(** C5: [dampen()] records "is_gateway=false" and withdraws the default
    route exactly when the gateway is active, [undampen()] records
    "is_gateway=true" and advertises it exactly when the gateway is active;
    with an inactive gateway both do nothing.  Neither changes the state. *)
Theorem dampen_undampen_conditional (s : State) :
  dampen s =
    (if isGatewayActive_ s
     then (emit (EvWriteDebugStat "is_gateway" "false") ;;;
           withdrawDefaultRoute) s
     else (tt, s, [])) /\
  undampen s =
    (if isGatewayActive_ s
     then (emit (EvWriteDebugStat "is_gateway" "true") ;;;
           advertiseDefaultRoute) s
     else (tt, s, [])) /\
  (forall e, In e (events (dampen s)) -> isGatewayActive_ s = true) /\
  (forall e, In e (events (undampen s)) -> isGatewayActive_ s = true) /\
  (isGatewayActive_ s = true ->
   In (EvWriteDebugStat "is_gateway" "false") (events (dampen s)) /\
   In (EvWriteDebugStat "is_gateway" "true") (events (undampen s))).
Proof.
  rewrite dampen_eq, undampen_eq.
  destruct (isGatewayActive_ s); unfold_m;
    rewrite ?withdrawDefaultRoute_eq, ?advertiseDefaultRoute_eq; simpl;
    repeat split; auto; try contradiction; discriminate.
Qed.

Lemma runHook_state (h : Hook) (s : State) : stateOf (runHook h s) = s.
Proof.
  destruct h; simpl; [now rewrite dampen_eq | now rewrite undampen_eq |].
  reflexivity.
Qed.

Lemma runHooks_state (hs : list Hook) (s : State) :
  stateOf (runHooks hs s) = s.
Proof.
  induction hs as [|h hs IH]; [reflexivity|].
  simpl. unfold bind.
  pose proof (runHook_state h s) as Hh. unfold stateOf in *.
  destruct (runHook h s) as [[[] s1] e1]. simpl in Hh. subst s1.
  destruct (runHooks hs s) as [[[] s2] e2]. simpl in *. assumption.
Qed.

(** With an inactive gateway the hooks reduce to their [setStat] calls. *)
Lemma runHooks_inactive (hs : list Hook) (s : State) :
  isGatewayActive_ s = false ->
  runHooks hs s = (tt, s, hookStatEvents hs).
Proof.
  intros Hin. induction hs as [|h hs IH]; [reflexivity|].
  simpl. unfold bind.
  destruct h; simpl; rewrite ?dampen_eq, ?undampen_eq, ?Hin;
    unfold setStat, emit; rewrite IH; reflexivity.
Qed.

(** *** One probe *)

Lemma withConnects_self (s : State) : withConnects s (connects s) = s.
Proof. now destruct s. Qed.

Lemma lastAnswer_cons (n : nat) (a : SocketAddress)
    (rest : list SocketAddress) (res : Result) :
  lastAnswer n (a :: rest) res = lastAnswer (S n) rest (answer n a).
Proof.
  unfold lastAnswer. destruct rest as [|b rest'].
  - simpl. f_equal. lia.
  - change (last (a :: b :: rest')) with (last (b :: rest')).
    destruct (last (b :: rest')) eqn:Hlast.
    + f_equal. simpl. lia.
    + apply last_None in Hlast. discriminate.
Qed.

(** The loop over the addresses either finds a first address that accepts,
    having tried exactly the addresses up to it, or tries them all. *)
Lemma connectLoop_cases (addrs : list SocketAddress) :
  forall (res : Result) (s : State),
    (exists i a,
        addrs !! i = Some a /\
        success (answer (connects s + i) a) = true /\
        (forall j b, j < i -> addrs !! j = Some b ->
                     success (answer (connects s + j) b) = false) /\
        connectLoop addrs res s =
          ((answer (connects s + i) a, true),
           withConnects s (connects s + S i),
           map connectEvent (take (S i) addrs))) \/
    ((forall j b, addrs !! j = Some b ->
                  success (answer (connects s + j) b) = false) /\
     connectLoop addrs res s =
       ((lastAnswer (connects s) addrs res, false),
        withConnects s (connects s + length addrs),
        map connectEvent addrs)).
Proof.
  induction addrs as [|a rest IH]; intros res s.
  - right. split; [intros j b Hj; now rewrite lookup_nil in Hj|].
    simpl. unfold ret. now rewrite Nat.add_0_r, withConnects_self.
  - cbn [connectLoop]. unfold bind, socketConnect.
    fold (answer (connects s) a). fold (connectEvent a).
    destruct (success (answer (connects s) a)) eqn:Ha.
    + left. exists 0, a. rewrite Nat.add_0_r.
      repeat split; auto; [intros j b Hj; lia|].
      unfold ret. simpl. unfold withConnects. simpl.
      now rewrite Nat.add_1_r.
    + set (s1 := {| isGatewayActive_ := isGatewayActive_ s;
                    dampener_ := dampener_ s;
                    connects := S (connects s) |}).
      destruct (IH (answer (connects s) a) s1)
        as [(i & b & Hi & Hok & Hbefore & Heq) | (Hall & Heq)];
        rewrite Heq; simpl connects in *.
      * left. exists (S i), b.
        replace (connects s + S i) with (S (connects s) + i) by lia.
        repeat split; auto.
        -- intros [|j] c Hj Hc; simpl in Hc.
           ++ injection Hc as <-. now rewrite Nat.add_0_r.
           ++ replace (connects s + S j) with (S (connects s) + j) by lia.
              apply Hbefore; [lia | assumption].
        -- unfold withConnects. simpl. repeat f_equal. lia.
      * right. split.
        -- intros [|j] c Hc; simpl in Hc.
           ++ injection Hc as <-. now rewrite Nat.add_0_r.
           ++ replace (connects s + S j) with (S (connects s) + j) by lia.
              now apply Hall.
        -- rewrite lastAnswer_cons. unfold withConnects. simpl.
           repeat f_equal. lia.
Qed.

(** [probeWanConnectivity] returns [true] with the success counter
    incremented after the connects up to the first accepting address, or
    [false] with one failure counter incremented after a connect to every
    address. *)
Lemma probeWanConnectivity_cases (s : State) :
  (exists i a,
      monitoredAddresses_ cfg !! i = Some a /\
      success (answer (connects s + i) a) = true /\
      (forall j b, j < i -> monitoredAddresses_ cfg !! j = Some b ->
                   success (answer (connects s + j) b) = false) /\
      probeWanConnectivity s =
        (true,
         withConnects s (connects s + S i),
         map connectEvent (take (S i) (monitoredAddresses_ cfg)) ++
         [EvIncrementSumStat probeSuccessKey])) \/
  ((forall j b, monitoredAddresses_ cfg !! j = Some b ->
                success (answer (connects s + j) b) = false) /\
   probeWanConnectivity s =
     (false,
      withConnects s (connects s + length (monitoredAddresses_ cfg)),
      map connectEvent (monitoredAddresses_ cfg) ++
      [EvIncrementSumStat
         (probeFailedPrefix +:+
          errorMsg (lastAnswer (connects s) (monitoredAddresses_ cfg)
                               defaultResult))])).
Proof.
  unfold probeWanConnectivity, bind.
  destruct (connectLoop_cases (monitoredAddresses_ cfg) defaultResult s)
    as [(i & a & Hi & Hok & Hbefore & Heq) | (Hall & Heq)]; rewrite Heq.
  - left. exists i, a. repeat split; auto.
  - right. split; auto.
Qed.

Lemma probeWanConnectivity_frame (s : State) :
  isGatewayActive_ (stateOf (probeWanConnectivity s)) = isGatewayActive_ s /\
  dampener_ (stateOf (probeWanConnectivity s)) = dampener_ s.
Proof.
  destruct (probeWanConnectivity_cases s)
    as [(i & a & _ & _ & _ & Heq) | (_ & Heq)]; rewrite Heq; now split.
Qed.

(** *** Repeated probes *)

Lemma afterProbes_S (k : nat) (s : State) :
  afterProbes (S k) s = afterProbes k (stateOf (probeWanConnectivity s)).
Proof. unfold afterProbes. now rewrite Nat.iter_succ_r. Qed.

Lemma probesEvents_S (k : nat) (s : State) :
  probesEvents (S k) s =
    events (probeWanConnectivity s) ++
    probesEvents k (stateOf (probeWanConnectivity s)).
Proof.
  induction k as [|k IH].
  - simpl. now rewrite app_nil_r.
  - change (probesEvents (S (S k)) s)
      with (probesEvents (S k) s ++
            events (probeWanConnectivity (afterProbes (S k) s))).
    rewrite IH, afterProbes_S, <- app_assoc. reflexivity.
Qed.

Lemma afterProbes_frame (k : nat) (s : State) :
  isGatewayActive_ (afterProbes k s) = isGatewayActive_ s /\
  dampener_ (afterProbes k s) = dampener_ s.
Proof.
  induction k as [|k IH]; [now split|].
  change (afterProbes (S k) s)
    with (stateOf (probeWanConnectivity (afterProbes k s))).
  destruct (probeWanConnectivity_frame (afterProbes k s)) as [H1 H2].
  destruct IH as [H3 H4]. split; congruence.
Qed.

_ _ _ _ _

**Problem statement:** Take from the material above the lines running from the one with "now rewrite Nat.add_1_r." through the one with "incremented after the", and repeat them exactly, with nothing else.

**Result for this exercise:**
      now rewrite Nat.add_1_r.
    + set (s1 := {| isGatewayActive_ := isGatewayActive_ s;
                    dampener_ := dampener_ s;
                    connects := S (connects s) |}).
      destruct (IH (answer (connects s) a) s1)
        as [(i & b & Hi & Hok & Hbefore & Heq) | (Hall & Heq)];
        rewrite Heq; simpl connects in *.
      * left. exists (S i), b.
        replace (connects s + S i) with (S (connects s) + i) by lia.
        repeat split; auto.
        -- intros [|j] c Hj Hc; simpl in Hc.
           ++ injection Hc as <-. now rewrite Nat.add_0_r.
           ++ replace (connects s + S j) with (S (connects s) + j) by lia.
              apply Hbefore; [lia | assumption].
        -- unfold withConnects. simpl. repeat f_equal. lia.
      * right. split.
        -- intros [|j] c Hc; simpl in Hc.
           ++ injection Hc as <-. now rewrite Nat.add_0_r.
           ++ replace (connects s + S j) with (S (connects s) + j) by lia.
              now apply Hall.
        -- rewrite lastAnswer_cons. unfold withConnects. simpl.
           repeat f_equal. lia.
Qed.

(** [probeWanConnectivity] returns [true] with the success counter
    incremented after the connects up to the first accepting address, or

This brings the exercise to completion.